> _DATA FOR THIS TASK_
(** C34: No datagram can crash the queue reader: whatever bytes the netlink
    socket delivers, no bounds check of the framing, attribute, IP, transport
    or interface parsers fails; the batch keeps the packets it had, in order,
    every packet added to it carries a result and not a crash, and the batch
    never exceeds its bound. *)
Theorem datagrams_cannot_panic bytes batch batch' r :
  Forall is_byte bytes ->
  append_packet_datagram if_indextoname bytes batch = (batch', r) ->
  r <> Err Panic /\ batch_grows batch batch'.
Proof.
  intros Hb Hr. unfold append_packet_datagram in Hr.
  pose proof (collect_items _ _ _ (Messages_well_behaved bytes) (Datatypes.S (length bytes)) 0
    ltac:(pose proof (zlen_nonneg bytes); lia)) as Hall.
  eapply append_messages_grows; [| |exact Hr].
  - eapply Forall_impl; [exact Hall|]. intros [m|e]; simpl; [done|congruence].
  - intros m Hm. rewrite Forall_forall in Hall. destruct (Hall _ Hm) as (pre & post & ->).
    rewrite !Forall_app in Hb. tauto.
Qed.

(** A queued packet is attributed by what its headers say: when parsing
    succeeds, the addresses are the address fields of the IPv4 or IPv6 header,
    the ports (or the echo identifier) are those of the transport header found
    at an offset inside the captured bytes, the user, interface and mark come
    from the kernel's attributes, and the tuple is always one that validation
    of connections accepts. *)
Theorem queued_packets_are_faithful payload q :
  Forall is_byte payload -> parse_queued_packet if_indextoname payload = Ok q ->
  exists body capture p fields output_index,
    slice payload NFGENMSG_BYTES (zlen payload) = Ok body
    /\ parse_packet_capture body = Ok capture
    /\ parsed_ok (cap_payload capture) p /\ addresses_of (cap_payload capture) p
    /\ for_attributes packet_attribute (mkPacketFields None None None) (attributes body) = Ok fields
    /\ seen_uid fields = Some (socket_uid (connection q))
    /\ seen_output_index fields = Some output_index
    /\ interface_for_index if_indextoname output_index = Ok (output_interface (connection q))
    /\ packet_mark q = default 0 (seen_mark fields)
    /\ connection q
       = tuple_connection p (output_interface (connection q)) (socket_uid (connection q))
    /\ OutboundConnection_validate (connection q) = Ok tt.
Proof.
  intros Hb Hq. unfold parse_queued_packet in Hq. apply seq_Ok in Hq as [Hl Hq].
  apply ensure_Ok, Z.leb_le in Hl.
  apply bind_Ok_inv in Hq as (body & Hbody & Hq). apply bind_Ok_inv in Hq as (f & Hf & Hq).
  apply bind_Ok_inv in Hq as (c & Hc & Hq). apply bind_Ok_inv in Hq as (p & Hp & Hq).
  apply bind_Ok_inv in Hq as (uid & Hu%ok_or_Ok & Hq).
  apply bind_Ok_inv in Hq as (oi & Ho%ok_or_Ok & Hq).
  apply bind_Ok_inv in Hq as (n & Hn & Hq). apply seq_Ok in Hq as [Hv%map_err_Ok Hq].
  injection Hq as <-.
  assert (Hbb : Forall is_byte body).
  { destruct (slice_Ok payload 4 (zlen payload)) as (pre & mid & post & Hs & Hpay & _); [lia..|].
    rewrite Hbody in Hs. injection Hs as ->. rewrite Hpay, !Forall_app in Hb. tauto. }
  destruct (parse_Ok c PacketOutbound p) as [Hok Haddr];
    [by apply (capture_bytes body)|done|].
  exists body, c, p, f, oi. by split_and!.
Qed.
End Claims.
* * *
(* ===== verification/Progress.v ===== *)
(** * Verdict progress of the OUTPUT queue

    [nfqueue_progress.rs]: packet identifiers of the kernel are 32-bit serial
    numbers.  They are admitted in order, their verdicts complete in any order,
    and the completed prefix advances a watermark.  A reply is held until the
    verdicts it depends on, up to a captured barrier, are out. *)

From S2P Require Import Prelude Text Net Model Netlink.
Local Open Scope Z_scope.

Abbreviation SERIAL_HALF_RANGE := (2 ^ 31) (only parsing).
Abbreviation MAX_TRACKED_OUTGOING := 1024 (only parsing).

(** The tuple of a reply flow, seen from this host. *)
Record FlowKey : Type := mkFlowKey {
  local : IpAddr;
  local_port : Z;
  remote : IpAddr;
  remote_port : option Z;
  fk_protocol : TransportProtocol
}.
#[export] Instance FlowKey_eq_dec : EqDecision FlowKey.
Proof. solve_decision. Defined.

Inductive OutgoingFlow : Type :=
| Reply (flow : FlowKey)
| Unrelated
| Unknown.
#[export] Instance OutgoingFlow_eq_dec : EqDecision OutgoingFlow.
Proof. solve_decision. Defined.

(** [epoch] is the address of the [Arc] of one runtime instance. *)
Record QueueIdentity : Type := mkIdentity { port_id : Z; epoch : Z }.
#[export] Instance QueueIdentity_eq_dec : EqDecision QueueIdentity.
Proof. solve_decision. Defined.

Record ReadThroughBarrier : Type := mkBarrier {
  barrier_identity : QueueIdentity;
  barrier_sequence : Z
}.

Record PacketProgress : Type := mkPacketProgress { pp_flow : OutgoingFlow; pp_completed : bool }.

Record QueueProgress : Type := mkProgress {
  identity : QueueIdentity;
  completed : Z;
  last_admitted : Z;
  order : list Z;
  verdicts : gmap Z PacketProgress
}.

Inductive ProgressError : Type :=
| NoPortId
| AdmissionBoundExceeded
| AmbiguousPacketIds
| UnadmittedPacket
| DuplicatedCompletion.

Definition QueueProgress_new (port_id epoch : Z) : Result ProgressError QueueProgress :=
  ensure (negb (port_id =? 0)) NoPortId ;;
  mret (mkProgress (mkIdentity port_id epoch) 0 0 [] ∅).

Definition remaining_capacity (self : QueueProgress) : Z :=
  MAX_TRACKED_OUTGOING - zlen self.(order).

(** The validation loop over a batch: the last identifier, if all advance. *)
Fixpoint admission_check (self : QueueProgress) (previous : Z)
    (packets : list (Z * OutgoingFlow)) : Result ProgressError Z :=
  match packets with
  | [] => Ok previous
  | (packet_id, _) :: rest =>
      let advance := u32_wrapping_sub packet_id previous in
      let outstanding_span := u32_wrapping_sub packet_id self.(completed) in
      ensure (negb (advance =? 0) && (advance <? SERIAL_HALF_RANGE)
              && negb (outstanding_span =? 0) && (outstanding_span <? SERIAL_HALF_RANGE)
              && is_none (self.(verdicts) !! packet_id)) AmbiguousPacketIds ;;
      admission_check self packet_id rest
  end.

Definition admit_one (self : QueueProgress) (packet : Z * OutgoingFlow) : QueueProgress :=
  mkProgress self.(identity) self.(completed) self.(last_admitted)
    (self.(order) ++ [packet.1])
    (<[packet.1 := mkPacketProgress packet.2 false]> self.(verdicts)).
---
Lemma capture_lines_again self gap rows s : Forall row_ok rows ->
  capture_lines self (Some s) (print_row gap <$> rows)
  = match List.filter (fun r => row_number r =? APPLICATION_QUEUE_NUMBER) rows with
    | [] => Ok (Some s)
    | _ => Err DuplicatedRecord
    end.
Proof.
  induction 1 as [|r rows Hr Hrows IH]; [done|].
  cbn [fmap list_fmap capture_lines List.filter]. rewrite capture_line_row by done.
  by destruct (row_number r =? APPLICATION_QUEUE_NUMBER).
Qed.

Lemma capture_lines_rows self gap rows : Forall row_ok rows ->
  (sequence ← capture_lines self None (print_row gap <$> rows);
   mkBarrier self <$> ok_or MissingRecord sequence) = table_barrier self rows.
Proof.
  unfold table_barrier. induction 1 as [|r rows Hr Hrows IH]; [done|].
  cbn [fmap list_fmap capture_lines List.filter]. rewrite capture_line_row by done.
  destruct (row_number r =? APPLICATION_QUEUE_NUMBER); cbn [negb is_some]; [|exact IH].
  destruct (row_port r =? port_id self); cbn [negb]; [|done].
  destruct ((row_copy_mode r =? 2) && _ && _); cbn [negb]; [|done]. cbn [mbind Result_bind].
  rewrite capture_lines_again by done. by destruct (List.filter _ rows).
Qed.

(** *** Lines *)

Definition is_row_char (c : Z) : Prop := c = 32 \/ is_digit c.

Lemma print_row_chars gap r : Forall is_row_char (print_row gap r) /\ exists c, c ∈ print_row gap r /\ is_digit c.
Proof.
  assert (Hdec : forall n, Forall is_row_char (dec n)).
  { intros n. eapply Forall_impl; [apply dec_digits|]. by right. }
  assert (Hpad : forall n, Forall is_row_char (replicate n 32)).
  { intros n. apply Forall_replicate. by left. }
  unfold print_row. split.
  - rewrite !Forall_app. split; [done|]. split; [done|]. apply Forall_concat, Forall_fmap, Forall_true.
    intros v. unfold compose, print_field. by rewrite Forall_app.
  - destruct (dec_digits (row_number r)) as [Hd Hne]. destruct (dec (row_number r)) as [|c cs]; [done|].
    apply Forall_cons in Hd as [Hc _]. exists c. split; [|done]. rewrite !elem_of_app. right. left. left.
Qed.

> _BRIEF_
Copy out the lines above exactly, beginning at the one that contains "(** C34: No" and ending at the one that contains "addresses_of (cap_payload capture) p".

> _WRITTEN SOLUTION_
(** C34: No datagram can crash the queue reader: whatever bytes the netlink
    socket delivers, no bounds check of the framing, attribute, IP, transport
    or interface parsers fails; the batch keeps the packets it had, in order,
    every packet added to it carries a result and not a crash, and the batch
    never exceeds its bound. *)
Theorem datagrams_cannot_panic bytes batch batch' r :
  Forall is_byte bytes ->
  append_packet_datagram if_indextoname bytes batch = (batch', r) ->
  r <> Err Panic /\ batch_grows batch batch'.
Proof.
  intros Hb Hr. unfold append_packet_datagram in Hr.
  pose proof (collect_items _ _ _ (Messages_well_behaved bytes) (Datatypes.S (length bytes)) 0
    ltac:(pose proof (zlen_nonneg bytes); lia)) as Hall.
  eapply append_messages_grows; [| |exact Hr].
  - eapply Forall_impl; [exact Hall|]. intros [m|e]; simpl; [done|congruence].
  - intros m Hm. rewrite Forall_forall in Hall. destruct (Hall _ Hm) as (pre & post & ->).
    rewrite !Forall_app in Hb. tauto.
Qed.

(** A queued packet is attributed by what its headers say: when parsing
    succeeds, the addresses are the address fields of the IPv4 or IPv6 header,
    the ports (or the echo identifier) are those of the transport header found
    at an offset inside the captured bytes, the user, interface and mark come
    from the kernel's attributes, and the tuple is always one that validation
    of connections accepts. *)
Theorem queued_packets_are_faithful payload q :
  Forall is_byte payload -> parse_queued_packet if_indextoname payload = Ok q ->
  exists body capture p fields output_index,
    slice payload NFGENMSG_BYTES (zlen payload) = Ok body
    /\ parse_packet_capture body = Ok capture
    /\ parsed_ok (cap_payload capture) p /\ addresses_of (cap_payload capture) p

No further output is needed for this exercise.